Task details
Below are some records. Print exactly the lines between the one holding "(** ** Exceptions and results *)" and the one holding "(msg : string).", inclusive, and nothing else.

Data
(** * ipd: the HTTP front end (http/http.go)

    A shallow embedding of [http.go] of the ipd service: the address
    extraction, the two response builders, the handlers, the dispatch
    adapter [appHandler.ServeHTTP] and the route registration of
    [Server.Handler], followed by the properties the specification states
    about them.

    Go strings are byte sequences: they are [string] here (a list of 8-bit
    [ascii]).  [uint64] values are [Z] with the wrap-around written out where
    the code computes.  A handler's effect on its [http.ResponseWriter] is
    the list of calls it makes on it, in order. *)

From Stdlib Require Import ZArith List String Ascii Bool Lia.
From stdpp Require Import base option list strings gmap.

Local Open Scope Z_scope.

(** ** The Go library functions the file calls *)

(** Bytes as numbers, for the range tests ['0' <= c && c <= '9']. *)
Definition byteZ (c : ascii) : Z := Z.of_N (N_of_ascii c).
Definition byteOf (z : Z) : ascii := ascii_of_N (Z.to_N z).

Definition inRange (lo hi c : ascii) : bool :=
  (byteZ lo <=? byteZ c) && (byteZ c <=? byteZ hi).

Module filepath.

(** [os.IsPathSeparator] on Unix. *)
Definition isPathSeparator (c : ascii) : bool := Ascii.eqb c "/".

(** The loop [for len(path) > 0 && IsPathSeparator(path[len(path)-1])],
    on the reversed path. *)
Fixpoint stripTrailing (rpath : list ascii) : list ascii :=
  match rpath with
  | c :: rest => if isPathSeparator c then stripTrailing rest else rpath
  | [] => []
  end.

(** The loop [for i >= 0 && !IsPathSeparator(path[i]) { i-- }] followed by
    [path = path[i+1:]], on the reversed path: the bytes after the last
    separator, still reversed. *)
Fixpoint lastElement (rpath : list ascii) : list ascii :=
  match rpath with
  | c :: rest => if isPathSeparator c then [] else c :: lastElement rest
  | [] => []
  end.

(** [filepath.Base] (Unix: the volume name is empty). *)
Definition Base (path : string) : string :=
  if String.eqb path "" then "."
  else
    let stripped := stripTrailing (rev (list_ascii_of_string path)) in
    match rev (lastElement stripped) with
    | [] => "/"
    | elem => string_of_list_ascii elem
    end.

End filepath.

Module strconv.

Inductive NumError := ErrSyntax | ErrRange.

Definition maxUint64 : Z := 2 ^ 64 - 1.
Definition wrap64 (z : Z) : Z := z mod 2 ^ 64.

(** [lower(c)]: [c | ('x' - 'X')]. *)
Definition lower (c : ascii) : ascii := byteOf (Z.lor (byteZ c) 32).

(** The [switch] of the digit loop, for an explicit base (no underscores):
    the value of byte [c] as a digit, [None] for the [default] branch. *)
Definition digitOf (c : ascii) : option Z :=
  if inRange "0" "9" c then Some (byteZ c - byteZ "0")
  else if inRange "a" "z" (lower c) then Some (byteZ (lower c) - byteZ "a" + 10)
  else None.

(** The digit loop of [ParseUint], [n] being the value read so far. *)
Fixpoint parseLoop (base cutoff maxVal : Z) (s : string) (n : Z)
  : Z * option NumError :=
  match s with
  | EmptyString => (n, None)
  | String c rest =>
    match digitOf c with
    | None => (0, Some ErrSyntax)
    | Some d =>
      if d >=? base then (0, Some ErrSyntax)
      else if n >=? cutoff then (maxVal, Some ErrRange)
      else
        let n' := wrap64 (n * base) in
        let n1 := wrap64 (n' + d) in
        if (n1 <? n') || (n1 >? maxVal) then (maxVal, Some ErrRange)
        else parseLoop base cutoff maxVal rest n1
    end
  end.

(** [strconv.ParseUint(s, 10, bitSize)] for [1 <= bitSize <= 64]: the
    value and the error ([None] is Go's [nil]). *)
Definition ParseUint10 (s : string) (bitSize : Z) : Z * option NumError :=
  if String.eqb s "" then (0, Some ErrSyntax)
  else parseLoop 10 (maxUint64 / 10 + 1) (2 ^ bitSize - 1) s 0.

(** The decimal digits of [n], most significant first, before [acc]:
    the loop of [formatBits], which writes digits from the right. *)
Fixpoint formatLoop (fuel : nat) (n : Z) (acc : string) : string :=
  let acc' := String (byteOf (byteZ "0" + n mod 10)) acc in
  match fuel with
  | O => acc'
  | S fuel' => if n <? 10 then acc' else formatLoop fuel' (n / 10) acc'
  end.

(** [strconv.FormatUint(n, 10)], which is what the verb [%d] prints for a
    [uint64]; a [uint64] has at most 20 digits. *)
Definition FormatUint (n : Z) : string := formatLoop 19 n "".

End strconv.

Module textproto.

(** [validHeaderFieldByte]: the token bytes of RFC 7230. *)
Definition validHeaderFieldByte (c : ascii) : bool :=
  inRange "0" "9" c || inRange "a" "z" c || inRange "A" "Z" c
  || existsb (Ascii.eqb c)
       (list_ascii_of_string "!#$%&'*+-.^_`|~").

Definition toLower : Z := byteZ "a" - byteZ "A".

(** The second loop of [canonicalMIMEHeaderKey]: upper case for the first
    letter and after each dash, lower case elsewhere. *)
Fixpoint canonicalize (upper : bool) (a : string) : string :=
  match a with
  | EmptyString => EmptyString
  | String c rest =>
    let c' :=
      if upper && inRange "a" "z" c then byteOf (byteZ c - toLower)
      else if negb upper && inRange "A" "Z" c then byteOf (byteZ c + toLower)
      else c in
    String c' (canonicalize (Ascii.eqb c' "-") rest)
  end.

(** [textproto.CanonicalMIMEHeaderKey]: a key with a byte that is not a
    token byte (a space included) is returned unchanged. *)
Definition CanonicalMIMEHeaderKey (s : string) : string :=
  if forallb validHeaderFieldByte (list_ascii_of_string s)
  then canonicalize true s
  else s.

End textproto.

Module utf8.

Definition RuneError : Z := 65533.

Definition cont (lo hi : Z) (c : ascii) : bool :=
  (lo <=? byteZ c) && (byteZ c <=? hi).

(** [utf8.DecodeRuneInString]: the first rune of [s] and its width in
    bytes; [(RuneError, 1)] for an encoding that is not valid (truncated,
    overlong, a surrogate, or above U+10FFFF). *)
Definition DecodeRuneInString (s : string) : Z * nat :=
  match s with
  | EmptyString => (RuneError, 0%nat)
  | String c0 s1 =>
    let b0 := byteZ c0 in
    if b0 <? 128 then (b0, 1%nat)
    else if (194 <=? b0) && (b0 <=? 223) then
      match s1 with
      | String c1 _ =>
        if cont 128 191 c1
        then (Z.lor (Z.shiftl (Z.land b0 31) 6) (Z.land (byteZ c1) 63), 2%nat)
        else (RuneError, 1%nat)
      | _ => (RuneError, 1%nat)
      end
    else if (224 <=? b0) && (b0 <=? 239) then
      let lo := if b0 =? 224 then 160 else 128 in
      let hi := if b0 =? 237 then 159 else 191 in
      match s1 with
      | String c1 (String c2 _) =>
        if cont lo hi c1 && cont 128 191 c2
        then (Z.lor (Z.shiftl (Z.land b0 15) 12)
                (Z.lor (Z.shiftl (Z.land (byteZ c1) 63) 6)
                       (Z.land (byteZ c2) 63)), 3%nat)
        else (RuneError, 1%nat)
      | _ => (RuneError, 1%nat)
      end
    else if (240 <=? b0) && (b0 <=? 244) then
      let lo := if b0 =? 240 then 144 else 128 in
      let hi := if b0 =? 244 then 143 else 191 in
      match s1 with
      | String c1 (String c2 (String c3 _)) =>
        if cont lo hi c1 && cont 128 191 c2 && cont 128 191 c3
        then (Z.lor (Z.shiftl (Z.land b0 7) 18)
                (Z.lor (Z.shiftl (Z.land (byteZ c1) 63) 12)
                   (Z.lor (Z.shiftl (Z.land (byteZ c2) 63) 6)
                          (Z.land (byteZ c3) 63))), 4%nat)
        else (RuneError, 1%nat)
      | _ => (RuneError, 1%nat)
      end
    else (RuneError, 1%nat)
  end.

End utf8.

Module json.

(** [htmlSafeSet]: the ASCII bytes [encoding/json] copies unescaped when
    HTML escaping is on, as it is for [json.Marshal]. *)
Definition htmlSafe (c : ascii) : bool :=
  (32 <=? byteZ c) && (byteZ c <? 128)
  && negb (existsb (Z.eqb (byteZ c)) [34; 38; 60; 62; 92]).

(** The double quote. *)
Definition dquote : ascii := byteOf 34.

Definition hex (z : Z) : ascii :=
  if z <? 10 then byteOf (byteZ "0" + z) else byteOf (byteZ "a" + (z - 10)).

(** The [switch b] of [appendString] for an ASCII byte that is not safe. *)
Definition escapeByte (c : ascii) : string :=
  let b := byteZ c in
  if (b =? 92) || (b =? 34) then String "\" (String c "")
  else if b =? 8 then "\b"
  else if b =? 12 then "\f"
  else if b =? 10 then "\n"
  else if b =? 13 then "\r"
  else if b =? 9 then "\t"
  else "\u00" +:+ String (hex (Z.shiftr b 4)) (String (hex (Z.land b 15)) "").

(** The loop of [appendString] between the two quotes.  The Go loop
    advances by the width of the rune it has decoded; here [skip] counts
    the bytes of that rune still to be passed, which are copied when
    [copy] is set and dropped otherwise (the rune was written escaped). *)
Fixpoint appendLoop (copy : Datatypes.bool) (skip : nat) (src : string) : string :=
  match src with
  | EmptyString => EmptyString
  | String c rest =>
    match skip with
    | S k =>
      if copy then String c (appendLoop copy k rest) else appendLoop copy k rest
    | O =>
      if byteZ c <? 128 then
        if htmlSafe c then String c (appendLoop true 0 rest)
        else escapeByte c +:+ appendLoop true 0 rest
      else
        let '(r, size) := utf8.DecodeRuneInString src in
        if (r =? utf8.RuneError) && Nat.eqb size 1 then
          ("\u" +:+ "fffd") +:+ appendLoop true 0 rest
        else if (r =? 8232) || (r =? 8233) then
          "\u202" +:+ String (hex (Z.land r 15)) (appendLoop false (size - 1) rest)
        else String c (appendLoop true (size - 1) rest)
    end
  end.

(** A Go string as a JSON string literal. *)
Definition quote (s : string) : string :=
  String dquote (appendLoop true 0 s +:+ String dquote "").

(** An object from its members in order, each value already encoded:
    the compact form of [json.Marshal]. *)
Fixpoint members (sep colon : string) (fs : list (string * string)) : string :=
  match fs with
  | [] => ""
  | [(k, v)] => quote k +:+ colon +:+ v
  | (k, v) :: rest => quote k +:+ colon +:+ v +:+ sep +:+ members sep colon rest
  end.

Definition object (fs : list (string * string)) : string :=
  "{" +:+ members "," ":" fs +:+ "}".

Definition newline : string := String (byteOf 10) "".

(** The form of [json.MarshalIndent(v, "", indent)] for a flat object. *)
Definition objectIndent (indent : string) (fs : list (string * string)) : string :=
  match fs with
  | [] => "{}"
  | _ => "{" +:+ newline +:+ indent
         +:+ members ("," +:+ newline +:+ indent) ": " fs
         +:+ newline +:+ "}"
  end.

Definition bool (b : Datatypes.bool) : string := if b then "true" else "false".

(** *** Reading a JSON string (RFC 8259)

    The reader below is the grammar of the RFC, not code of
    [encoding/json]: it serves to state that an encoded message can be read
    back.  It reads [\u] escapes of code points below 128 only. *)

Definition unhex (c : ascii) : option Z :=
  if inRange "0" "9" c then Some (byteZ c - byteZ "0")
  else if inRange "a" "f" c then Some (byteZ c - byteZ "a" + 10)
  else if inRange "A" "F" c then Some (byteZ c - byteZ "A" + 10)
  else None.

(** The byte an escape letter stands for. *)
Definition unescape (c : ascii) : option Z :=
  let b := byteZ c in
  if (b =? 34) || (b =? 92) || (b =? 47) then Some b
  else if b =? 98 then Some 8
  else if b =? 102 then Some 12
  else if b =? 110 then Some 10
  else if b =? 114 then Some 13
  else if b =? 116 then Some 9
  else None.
...
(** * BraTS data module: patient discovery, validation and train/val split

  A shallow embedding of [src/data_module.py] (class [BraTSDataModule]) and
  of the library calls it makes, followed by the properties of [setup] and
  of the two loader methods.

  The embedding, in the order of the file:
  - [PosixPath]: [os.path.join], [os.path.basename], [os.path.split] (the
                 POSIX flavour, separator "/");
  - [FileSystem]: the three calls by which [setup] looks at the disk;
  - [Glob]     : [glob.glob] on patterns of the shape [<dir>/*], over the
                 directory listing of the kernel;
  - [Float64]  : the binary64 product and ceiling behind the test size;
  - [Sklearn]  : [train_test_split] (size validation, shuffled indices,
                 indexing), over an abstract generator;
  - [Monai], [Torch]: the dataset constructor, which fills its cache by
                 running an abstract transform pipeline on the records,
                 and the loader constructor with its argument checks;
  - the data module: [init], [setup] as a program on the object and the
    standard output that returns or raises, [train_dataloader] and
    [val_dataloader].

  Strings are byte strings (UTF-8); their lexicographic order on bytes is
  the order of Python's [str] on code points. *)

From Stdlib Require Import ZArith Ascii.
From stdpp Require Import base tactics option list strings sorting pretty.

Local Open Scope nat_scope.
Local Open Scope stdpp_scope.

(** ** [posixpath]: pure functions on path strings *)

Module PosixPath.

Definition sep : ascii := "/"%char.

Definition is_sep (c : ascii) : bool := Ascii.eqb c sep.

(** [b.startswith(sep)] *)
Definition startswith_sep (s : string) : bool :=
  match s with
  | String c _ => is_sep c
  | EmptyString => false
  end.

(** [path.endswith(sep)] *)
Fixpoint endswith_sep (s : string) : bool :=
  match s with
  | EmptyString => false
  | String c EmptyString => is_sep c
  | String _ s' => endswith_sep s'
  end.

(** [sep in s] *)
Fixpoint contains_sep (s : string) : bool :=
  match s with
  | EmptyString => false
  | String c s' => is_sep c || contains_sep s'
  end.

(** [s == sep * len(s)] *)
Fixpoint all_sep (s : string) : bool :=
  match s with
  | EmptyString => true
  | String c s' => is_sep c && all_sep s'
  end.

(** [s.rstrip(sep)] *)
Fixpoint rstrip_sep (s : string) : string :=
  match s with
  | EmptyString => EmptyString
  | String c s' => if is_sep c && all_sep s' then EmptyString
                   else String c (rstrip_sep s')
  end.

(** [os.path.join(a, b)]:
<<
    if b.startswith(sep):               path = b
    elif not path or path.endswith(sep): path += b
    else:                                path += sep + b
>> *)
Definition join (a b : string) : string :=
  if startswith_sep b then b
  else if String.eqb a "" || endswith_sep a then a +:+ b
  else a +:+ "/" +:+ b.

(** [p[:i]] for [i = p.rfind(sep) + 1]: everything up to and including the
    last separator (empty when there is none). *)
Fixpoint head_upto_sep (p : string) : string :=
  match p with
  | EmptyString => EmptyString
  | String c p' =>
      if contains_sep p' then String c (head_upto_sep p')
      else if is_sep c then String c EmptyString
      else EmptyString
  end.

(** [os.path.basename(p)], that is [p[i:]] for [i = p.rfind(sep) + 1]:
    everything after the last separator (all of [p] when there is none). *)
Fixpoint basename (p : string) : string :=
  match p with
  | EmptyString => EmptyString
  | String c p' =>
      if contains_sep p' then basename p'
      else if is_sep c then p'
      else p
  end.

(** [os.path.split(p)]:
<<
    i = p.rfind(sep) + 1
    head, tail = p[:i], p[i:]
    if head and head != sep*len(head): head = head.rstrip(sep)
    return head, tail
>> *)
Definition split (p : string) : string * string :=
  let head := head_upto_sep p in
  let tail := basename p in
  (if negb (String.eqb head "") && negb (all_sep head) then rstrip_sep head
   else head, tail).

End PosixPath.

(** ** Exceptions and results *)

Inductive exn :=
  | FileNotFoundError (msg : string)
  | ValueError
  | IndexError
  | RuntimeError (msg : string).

Exercise response
(** ** Exceptions and results *)

Inductive exn :=
  | FileNotFoundError (msg : string)
  | ValueError
  | IndexError
  | RuntimeError (msg : string).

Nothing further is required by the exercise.